David Cameron 'looking at fuel costs'
David Cameron has promised to look at ways of countering the effects of rising fuel costs.
The prime minister said that, with prices hitting £1.30 a litre, motorists were facing a "tough" time.
He told MPs the Treasury could "share" some of the extra taxes it will receive from higher oil prices.
Protesters handed a 120,000-signature petition to the government, calling for a planned 1p rise in fuel duty not to be imposed.
The change, due to take effect in April, comes on top of duty already costing 58.95p for every litre of petrol.
Motorists have already been confronted with a rise in the top rate of VAT from 17.5% to 20% and increased oil prices.

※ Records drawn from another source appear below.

(* ===== verification/Expr.v ===== *)
(** * Expr: expressions over tuples

    [src/src/observer/sql/expr/expression.cpp] and [.h]: evaluation of bound expressions on a
    tuple ([get_value]) and without one ([try_get_value]), their static type ([value_type])
    and structural equality ([equal]); the vector functions of
    [src/src/observer/common/type/vector_type.cpp].

    An expression looks at a tuple only through [find_cell], so evaluation takes that
    function.  The theorems: evaluation is type-safe, and constant evaluation agrees with
    evaluation on any tuple, unary minus aside. *)

From Stdlib Require Import SpecFloat.
From stdpp Require Import strings.
From S2P Require Import Prelude Bytes Compare Float32 Value.
#[local] Open Scope Z_scope.

(** ** Cell descriptions ([tuple_cell.h]) *)

Record TupleCellSpec := mkSpec { spec_table : string; spec_field : string; spec_alias : string }.
#[export] Instance TupleCellSpec_eq_dec : EqDecision TupleCellSpec.
Proof. solve_decision. Defined.

(** [TupleCellSpec(table_name, field_name)] *)
Definition field_spec (table_name field_name : string) : TupleCellSpec :=
  mkSpec table_name field_name
    (if decide (table_name = ""%string) then field_name else (table_name +:+ "." +:+ field_name)%string).

Definition alias_spec (alias : string) : TupleCellSpec := mkSpec "" "" alias.

(** ** Expressions *)

Inductive ConjType : Set := AND | OR.
Inductive AggType : Set := COUNT | SUM | AVG | MAX | MIN.
Inductive FuncType : Set := DISTANCE | VECTOR_TO_STRING | STRING_TO_VECTOR.
#[export] Instance ConjType_eq_dec : EqDecision ConjType.
Proof. solve_decision. Defined.
#[export] Instance AggType_eq_dec : EqDecision AggType.
Proof. solve_decision. Defined.
#[export] Instance FuncType_eq_dec : EqDecision FuncType.
Proof. solve_decision. Defined.

Inductive Expression :=
| FieldExpr (table_name field_name : string) (field_type : AttrType)
| ValueExpr (value : Value)
| CastExpr (child : Expression) (cast_type : AttrType)
| ComparisonExpr (comp : CompOp) (left right : Expression)
| ConjunctionExpr (conjunction_type : ConjType) (children : list Expression)
| ArithmeticExpr (arithmetic_type : ArithType) (left : Expression) (right : option Expression)
| AggregateExpr (aggregate_type : AggType) (child : Expression) (name : string)
| FunctionExpr (function_type : FuncType) (children : list Expression).

Section expression_ind.
Context (P : Expression -> Prop)
  (Hfield : forall t f ty, P (FieldExpr t f ty)) (Hvalue : forall v, P (ValueExpr v))
  (Hcast : forall c ty, P c -> P (CastExpr c ty))
  (Hcmp : forall op l r, P l -> P r -> P (ComparisonExpr op l r))
  (Hconj : forall ty cs, Forall P cs -> P (ConjunctionExpr ty cs))
  (Harith : forall op l r, P l -> (forall e, r = Some e -> P e) -> P (ArithmeticExpr op l r))
  (Hagg : forall ty c n, P c -> P (AggregateExpr ty c n))
  (Hfun : forall ty cs, Forall P cs -> P (FunctionExpr ty cs)).

Fixpoint expression_ind (e : Expression) : P e :=
  let forall_ind := fix go cs : Forall P cs :=
    match cs with [] => Forall_nil_2 _ | c :: cs' => Forall_cons_2 _ _ _ (expression_ind c) (go cs') end in
  match e with
  | FieldExpr t f ty => Hfield t f ty
  | ValueExpr v => Hvalue v
  | CastExpr c ty => Hcast c ty (expression_ind c)
  | ComparisonExpr op l r => Hcmp op l r (expression_ind l) (expression_ind r)
  | ConjunctionExpr ty cs => Hconj ty cs (forall_ind cs)
  | ArithmeticExpr op l r =>
      Harith op l r (expression_ind l)
        (match r with
         | Some e => fun e' H => match H in _ = o return match o with Some e' => P e' | None => True end with
                                 | eq_refl => expression_ind e end
         | None => fun e' H => False_ind _ (match H in _ = o return match o with Some _ => False | None => True end with
                                            | eq_refl => I end)
         end)
  | AggregateExpr ty c n => Hagg ty c n (expression_ind c)
  | FunctionExpr ty cs => Hfun ty cs (forall_ind cs)
  end.
End expression_ind.

(** [value_type()] *)
Fixpoint value_type (e : Expression) : AttrType :=
  match e with
  | FieldExpr _ _ ty => ty
  | ValueExpr v => attr_type v
  | CastExpr _ ty => ty
  | ComparisonExpr _ _ _ | ConjunctionExpr _ _ => BOOLEANS
  | ArithmeticExpr op l r =>
      match r with
      | None => value_type l
      | Some r =>
          if decide (value_type l = INTS /\ value_type r = INTS /\ op <> DIV) then INTS else FLOATS
      end
  | AggregateExpr ty c _ => match ty with COUNT => INTS | AVG => FLOATS | _ => value_type c end
  | FunctionExpr ty _ => match ty with DISTANCE => FLOATS | VECTOR_TO_STRING => CHARS | STRING_TO_VECTOR => VECTORS end
  end.

(** ** Vector functions *)

(** The loops accumulate in [float]. *)
Fixpoint dot_loop (a b : list float32) (dot : float32) : float32 :=
  match a, b with x :: a', y :: b' => dot_loop a' b' (fadd dot (fmul x y)) | _, _ => dot end.

Fixpoint l2_loop (a b : list float32) (sum : float32) : float32 :=
  match a, b with
  | x :: a', y :: b' => let diff := fsub x y in l2_loop a' b' (fadd sum (fmul diff diff))
  | _, _ => sum
  end.

Definition f_zero : float32 := float_of_int 0.
Definition f_one : float32 := float_of_int 1.

(** [1e-8f] *)
Definition norm_epsilon : float32 := fdiv f_one (float_of_int 100000000).

Definition cosine_distance (a b : list float32) : RC + float32 :=
  if bool_decide (a = []) then inl INVALID_ARGUMENT else
  let dot := dot_loop a b f_zero in
  let norm_a := fsqrt (dot_loop a a f_zero) in
  let norm_b := fsqrt (dot_loop b b f_zero) in
  if SFltb norm_a norm_epsilon || SFltb norm_b norm_epsilon then inl INVALID_ARGUMENT else
  let similarity := fdiv dot (fmul norm_a norm_b) in
  let similarity := if SFltb f_one similarity then f_one else similarity in
  let similarity := if SFltb similarity (fopp f_one) then fopp f_one else similarity in
  inr (fsub f_one similarity).

Definition dot_product (a b : list float32) : RC + float32 :=
  if bool_decide (a = []) then inl INVALID_ARGUMENT else inr (fopp (dot_loop a b f_zero)).

Definition euclidean_distance (a b : list float32) : RC + float32 :=
  if bool_decide (a = []) then inl INVALID_ARGUMENT else inr (l2_loop a b f_zero).

(** [strcasecmp(s, name) == 0] for a name in lower case. *)
Definition lower (c : Z) : Z := if (0x41 <=? c) && (c <=? 0x5a) then c + 32 else c.
Definition is_name (s : list Z) (name : string) : bool :=
  bool_decide (map lower (c_string s) = map (fun c => Z.of_N (Ascii.N_of_ascii c)) (String.list_ascii_of_string name)).

Definition distance_by (method : list Z) (a b : list float32) : RC + float32 :=
  if is_name method "cosine" then cosine_distance a b
  else if is_name method "dot" then dot_product a b
  else if is_name method "euclidean" || is_name method "l2" then euclidean_distance a b
  else inl INVALID_ARGUMENT.

Definition is_blank (blanks : list Z) (c : Z) : bool := bool_decide (c ∈ blanks).
Fixpoint drop_blanks (blanks s : list Z) : list Z :=
  match s with c :: s' => if is_blank blanks c then drop_blanks blanks s' else s | [] => [] end.
Definition trim_right (blanks s : list Z) : list Z := rev (drop_blanks blanks (rev s)).
Fixpoint until_comma (s : list Z) : list Z * list Z :=
  match s with
  | [] => ([], [])
  | c :: s' => if c =? 0x2c then ([], s') else let '(a, b) := until_comma s' in (c :: a, b)
  end.

Section functions.
Context `{CLib}.

(** The loop of [VectorType::set_value_from_str] over the text between the brackets. *)
Fixpoint parse_elements (fuel : nat) (content : list Z) (elements : list float32) : RC + list float32 :=
  match fuel with
  | O => inr elements
  | S fuel' =>
      let content := drop_blanks [0x20; 0x09] content in
      if bool_decide (content = []) then inr elements else
      let '(num_str, rest) := until_comma content in
      let num_str := trim_right [0x20; 0x09] num_str in
      if bool_decide (num_str = []) then parse_elements fuel' rest elements else
      let '(f, len) := strtof num_str in
      if negb (len =? length num_str)%nat then inl INVALID_ARGUMENT
      else parse_elements fuel' rest (elements ++ [f])
  end.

The FairFuel UK campaign's leader, TV presenter Quentin Willson, said: "These things have a way of overtaking governments. So they really have to grab this, deal with it, send out a message that they are going to control this and deal with it as quickly as they can, before you get all these splinter groups and blockading of refineries and go-slows on motorways, which we so do not want at the moment."
Speaking at Prime Minister's Questions, Mr Cameron said: "I know how tough it is for motorists, particularly for small businesses and families, when they are filling up at the pumps and it's over £1.30 a litre.
"We will look at the fact that extra revenue comes to the Treasury when there's a higher oil price and see if we can share some of that benefit with the motorist."